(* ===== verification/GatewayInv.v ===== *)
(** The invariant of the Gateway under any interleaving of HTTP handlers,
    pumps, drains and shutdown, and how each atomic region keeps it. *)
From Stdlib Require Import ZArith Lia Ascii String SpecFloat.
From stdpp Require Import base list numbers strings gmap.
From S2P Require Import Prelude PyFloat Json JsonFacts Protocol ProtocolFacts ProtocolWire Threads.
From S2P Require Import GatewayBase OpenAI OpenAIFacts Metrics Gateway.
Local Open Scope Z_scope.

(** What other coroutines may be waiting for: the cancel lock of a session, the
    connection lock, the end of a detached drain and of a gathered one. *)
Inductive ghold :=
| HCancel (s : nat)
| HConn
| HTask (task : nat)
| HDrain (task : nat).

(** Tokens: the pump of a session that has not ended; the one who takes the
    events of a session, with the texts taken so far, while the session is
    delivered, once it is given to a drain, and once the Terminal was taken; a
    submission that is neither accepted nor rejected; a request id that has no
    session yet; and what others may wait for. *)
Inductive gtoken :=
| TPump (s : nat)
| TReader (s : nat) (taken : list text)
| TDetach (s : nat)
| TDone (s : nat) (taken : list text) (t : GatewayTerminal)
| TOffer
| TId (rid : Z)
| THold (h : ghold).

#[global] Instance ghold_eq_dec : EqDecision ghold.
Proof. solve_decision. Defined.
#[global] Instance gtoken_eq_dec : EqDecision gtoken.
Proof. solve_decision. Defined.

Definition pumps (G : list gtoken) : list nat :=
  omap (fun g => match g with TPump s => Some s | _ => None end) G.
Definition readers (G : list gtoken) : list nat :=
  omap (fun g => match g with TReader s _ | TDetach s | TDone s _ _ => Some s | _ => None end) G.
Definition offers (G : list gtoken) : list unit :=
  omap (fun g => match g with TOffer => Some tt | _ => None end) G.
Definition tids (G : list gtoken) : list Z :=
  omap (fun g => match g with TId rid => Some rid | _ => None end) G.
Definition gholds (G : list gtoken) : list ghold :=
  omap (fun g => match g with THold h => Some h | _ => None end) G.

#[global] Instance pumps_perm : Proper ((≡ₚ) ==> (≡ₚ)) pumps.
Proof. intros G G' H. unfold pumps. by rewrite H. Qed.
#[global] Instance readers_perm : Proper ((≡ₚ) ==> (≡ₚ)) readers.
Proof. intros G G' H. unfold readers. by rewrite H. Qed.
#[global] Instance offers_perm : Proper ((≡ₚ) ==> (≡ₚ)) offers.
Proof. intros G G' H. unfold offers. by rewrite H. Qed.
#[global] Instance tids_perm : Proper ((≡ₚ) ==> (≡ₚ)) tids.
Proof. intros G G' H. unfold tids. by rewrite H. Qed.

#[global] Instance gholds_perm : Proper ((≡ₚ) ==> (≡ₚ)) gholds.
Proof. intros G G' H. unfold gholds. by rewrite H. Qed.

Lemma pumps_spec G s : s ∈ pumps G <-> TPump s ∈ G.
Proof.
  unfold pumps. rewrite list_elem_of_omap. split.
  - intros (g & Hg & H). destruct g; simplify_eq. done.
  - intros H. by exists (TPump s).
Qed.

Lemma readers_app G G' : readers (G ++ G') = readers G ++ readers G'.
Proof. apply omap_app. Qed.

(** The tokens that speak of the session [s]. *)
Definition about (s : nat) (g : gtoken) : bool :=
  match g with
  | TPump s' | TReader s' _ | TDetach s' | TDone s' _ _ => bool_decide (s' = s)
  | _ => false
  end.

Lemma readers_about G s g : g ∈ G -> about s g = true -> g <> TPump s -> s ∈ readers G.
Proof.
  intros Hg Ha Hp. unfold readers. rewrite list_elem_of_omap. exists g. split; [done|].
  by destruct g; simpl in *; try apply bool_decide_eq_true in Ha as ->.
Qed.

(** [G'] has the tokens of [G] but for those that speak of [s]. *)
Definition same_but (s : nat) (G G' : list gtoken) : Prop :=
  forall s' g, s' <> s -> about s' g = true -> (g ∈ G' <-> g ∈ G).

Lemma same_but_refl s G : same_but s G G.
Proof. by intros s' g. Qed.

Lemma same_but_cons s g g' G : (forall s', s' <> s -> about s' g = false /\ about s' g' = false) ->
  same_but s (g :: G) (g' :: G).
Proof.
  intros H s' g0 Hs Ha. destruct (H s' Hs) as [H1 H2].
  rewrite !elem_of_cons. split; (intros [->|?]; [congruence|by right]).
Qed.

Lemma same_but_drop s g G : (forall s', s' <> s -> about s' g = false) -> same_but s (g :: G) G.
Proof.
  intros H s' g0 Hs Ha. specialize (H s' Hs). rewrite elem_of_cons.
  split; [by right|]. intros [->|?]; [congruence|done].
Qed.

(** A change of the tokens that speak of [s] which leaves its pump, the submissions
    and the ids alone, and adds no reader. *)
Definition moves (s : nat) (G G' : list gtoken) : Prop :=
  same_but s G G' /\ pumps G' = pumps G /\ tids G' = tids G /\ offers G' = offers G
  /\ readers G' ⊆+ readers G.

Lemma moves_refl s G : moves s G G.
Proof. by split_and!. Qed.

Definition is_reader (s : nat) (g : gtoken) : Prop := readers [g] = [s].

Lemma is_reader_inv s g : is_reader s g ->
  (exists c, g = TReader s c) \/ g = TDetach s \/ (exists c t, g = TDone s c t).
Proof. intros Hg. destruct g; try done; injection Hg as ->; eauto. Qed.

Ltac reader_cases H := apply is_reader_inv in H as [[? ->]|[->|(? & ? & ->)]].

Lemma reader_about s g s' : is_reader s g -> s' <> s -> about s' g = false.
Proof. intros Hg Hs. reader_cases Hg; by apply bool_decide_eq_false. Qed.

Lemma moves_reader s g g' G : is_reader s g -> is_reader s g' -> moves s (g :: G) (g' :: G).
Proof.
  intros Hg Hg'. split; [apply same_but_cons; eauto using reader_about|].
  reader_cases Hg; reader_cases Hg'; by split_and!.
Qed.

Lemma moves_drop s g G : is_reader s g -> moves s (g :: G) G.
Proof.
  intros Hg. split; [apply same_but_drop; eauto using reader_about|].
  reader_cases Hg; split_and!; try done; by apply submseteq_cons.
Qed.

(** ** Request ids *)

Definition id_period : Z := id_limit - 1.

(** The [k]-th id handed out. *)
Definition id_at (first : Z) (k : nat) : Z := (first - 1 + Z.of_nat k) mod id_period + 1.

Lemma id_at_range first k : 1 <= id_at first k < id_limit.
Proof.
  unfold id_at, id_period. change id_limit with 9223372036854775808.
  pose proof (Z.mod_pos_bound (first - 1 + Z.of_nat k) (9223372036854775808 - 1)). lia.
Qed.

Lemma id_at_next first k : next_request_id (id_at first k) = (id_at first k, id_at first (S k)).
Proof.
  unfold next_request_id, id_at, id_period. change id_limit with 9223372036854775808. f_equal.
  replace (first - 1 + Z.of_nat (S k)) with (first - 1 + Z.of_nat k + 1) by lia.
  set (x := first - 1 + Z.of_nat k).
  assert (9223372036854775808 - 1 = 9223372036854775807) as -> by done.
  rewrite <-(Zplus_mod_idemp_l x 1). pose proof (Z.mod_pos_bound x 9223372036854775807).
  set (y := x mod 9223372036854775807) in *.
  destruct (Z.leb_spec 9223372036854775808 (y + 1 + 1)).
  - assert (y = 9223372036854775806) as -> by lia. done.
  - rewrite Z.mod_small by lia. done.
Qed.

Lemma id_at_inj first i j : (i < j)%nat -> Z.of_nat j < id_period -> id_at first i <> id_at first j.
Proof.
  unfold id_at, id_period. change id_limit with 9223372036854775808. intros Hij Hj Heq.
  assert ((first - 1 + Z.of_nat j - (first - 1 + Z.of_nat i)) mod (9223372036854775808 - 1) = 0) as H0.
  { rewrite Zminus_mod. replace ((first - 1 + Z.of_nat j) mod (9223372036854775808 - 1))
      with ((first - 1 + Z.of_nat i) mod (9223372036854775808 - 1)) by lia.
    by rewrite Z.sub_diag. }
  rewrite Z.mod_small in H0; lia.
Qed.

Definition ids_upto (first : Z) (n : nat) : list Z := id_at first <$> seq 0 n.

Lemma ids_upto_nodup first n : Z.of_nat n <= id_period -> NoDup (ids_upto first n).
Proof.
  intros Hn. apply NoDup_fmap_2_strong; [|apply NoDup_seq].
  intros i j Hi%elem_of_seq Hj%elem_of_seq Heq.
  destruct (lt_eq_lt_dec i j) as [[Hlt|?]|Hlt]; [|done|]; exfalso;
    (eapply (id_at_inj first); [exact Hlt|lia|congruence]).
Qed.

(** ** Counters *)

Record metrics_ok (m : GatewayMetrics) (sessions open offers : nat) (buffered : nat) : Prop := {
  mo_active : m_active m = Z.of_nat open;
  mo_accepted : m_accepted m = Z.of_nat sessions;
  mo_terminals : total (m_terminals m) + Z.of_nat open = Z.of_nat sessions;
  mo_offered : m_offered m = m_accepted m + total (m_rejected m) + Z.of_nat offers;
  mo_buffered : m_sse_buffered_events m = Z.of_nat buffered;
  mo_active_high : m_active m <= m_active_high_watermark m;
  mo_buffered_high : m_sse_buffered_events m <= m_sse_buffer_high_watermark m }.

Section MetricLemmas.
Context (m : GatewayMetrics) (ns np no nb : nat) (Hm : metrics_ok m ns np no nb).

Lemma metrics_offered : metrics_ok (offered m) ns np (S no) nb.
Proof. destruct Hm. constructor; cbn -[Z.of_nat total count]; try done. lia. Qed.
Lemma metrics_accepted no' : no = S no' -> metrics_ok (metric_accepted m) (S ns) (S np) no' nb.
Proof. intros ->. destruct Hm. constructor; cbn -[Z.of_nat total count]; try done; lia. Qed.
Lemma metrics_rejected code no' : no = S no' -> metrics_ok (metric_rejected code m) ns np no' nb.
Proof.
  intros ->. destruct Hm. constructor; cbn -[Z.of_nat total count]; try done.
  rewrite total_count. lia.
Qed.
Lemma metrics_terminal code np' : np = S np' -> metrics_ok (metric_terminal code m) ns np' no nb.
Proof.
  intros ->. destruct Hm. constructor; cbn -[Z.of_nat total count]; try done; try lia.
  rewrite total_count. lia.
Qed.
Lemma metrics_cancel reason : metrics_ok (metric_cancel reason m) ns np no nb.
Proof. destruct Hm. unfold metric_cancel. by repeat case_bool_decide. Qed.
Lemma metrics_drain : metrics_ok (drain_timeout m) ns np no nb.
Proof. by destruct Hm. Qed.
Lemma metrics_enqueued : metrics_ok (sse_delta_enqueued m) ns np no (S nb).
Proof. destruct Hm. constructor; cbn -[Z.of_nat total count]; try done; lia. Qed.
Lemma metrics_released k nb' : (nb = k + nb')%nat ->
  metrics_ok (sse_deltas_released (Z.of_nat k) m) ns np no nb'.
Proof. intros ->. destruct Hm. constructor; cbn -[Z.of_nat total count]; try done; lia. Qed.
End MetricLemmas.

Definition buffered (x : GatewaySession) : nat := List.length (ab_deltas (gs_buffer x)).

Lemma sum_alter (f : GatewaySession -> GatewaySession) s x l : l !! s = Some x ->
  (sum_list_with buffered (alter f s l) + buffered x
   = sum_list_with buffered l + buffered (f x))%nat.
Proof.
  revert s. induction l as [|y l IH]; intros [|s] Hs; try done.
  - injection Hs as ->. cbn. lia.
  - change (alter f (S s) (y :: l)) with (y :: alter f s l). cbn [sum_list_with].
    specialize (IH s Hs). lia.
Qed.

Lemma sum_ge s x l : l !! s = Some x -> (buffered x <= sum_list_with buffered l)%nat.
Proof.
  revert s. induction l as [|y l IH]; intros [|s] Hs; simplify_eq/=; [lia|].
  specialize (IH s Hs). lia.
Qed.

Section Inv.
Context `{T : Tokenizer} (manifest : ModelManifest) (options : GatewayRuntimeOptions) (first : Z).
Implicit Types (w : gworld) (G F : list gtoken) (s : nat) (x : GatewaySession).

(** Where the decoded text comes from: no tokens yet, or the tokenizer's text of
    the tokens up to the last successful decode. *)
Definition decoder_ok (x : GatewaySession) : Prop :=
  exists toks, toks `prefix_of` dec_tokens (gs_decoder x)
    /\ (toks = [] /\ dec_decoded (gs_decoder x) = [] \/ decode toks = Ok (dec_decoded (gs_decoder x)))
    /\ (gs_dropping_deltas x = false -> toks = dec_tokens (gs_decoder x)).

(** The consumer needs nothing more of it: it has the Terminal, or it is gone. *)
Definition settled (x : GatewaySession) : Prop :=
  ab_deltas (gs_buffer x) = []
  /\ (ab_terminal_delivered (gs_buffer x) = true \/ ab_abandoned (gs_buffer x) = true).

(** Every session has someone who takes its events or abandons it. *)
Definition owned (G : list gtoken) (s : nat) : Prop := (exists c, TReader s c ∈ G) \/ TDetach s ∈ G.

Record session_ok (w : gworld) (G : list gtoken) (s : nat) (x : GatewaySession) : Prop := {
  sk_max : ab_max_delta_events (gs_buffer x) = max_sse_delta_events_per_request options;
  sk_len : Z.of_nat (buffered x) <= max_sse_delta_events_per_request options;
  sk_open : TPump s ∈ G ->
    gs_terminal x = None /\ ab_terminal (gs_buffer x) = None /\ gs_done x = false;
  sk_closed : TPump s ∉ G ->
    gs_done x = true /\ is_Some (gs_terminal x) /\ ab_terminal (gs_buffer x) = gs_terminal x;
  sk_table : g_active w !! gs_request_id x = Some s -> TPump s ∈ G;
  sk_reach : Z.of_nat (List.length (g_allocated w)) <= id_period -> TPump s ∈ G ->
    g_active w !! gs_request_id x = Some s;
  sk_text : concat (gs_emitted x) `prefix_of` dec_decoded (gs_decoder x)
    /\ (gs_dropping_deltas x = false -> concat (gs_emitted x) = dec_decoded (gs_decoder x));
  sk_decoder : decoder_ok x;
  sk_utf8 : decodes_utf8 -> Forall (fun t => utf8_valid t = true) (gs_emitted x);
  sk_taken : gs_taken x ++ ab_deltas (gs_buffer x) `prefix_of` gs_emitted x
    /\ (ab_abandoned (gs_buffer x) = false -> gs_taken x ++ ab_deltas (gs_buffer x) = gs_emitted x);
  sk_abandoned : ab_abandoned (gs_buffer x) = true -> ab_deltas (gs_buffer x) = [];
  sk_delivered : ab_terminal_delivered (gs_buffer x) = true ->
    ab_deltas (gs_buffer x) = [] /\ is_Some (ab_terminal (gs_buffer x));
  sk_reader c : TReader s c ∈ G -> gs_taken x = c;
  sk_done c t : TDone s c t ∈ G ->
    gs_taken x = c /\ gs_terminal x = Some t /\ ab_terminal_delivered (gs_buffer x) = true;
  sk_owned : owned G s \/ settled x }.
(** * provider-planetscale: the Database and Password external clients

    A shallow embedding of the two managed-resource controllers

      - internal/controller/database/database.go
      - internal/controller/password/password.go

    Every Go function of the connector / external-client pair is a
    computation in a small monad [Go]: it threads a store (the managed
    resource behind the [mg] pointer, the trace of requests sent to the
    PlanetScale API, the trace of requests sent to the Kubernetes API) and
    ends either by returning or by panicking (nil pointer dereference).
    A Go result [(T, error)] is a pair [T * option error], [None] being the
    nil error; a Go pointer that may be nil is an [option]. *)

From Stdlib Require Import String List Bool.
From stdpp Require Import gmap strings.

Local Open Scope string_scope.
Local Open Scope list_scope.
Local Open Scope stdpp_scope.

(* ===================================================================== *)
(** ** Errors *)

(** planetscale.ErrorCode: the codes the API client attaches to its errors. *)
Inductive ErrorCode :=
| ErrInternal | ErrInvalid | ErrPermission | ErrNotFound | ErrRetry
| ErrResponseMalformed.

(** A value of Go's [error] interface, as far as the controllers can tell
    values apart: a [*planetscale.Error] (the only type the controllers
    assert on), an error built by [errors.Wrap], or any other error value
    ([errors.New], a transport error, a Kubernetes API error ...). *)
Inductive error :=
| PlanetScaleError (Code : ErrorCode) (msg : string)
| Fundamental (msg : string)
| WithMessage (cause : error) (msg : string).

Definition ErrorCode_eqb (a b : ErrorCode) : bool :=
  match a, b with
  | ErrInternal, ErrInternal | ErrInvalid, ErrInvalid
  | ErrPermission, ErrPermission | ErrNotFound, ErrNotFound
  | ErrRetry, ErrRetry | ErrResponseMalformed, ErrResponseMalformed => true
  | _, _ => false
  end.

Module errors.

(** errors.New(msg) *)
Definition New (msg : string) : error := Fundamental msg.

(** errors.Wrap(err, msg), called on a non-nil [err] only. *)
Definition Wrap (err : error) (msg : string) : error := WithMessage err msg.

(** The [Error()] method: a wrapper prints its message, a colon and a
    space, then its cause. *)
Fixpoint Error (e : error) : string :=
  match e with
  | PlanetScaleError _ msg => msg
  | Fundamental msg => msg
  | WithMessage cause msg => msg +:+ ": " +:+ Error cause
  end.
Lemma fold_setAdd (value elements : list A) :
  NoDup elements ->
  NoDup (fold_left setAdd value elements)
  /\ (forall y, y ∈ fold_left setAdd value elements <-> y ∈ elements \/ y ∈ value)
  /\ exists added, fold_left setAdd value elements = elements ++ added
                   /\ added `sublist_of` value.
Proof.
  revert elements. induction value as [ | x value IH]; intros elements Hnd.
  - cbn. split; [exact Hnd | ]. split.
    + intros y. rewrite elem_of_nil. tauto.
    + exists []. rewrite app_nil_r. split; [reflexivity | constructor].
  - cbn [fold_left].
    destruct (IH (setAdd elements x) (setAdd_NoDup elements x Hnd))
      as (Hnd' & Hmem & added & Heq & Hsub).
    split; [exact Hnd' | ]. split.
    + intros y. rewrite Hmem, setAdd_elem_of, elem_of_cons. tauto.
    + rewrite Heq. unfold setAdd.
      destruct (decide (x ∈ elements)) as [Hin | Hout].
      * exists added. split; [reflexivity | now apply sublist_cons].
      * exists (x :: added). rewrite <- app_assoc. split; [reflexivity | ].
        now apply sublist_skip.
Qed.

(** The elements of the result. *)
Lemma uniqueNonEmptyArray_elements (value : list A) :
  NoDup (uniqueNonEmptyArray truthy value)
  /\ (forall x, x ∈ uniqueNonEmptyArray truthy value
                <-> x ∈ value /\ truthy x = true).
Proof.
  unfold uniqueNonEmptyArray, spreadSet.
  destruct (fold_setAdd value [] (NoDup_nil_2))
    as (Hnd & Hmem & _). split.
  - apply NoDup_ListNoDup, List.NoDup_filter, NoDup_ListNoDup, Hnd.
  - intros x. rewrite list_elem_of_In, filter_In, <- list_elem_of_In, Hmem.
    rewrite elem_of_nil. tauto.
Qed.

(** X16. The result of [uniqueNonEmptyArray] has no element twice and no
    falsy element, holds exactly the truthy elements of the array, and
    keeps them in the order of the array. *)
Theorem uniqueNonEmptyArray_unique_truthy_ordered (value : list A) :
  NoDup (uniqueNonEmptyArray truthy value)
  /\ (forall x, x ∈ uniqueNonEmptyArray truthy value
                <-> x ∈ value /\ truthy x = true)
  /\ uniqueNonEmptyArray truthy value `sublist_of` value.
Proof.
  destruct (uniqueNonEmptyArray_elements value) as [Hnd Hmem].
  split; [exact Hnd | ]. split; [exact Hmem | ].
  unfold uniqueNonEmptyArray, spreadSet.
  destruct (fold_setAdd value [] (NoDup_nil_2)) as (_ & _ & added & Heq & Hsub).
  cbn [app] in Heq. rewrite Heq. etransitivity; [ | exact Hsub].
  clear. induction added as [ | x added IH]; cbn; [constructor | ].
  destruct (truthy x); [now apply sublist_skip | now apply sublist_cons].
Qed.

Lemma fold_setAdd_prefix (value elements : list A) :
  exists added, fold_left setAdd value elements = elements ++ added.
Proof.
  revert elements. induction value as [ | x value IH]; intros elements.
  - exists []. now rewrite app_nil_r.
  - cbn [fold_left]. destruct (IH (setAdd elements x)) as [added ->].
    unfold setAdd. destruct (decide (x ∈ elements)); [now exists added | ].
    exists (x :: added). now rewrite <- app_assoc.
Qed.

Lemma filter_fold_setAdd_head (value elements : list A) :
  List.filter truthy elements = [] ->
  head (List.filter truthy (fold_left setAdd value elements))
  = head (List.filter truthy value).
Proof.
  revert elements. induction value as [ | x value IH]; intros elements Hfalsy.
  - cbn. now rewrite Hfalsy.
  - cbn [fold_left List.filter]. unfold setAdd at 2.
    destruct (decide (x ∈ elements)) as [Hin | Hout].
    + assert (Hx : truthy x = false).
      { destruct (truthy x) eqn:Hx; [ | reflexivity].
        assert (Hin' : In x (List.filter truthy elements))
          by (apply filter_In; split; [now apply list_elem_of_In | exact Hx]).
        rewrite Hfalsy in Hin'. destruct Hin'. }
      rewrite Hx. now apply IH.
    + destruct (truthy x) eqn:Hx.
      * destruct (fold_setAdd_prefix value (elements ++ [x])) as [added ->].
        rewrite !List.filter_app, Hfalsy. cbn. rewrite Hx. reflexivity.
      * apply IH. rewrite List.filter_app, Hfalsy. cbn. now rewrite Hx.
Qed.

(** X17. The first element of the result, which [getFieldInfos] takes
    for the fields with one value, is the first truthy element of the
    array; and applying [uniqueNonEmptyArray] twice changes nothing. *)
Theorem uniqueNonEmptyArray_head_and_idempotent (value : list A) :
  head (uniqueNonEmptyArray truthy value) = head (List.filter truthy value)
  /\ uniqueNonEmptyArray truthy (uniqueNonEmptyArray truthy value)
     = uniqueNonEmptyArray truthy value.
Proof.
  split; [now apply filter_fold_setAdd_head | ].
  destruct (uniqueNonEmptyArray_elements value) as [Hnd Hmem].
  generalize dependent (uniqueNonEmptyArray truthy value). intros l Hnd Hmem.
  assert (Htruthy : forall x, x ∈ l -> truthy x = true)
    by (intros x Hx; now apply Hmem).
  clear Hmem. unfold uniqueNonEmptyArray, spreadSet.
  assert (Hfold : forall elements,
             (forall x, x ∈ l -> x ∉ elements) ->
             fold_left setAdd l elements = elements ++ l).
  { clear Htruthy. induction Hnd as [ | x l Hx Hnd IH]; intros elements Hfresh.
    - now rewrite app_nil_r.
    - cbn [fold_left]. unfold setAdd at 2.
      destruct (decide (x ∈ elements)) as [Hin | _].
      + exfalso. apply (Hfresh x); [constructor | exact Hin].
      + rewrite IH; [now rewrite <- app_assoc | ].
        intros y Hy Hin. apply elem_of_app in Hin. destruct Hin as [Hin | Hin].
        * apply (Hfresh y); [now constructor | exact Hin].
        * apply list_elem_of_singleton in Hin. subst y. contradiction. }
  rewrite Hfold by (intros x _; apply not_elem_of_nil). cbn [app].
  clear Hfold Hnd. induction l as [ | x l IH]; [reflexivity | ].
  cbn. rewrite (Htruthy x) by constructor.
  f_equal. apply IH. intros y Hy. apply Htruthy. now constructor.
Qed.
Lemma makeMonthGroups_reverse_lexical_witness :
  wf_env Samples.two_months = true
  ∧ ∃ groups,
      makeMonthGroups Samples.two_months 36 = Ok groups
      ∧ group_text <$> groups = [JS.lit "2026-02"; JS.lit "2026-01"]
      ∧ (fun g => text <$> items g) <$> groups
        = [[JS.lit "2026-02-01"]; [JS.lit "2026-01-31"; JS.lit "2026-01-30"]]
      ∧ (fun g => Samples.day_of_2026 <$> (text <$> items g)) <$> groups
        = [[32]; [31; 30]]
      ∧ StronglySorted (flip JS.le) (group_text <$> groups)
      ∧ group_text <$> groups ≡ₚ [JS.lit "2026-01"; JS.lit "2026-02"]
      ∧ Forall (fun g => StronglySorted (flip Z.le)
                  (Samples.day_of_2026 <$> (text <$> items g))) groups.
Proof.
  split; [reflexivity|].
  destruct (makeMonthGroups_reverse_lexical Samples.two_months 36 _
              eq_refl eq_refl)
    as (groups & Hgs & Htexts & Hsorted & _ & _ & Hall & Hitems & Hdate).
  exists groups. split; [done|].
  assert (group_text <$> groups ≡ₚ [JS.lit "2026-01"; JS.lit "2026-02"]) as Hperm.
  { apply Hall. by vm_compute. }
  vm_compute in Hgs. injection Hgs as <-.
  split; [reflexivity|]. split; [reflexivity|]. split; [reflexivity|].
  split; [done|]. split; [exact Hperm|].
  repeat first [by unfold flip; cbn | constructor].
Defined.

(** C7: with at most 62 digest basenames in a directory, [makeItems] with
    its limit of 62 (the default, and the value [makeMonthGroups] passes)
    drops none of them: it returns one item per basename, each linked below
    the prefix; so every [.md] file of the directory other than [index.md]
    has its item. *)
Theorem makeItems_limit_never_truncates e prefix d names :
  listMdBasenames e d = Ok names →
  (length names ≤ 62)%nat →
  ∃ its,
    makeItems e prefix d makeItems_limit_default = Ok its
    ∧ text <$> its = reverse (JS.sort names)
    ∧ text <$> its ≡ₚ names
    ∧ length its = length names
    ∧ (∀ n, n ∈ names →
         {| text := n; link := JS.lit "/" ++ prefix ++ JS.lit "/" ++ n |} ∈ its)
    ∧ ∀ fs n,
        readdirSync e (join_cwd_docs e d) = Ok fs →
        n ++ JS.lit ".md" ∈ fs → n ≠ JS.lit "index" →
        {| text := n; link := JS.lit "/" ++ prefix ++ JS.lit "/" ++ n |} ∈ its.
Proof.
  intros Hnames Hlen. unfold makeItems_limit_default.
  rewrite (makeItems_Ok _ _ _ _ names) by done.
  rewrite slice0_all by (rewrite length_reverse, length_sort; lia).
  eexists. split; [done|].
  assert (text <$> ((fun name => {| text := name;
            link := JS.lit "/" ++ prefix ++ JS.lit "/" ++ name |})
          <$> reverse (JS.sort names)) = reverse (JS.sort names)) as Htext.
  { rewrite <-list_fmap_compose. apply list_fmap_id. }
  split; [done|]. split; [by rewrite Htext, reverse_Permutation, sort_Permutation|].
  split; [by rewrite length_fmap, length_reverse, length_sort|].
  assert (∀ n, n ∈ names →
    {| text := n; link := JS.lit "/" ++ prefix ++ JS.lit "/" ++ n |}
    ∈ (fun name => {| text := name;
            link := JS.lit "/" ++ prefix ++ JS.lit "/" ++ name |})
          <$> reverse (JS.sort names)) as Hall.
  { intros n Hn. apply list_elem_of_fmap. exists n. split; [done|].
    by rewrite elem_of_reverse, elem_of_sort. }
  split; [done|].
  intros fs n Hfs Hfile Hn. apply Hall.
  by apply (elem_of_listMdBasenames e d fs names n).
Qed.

What you are asked to do => Give back, exactly as written, the stretch from the line with "Lemma same_but_drop s" through the line with "Proof. by split_and!. Qed.", and no other lines from the records above.

Exercise answer =>
Lemma same_but_drop s g G : (forall s', s' <> s -> about s' g = false) -> same_but s (g :: G) G.
Proof.
  intros H s' g0 Hs Ha. specialize (H s' Hs). rewrite elem_of_cons.
  split; [by right|]. intros [->|?]; [congruence|done].
Qed.

(** A change of the tokens that speak of [s] which leaves its pump, the submissions
    and the ids alone, and adds no reader. *)
Definition moves (s : nat) (G G' : list gtoken) : Prop :=
  same_but s G G' /\ pumps G' = pumps G /\ tids G' = tids G /\ offers G' = offers G
  /\ readers G' ⊆+ readers G.

Lemma moves_refl s G : moves s G G.
Proof. by split_and!. Qed.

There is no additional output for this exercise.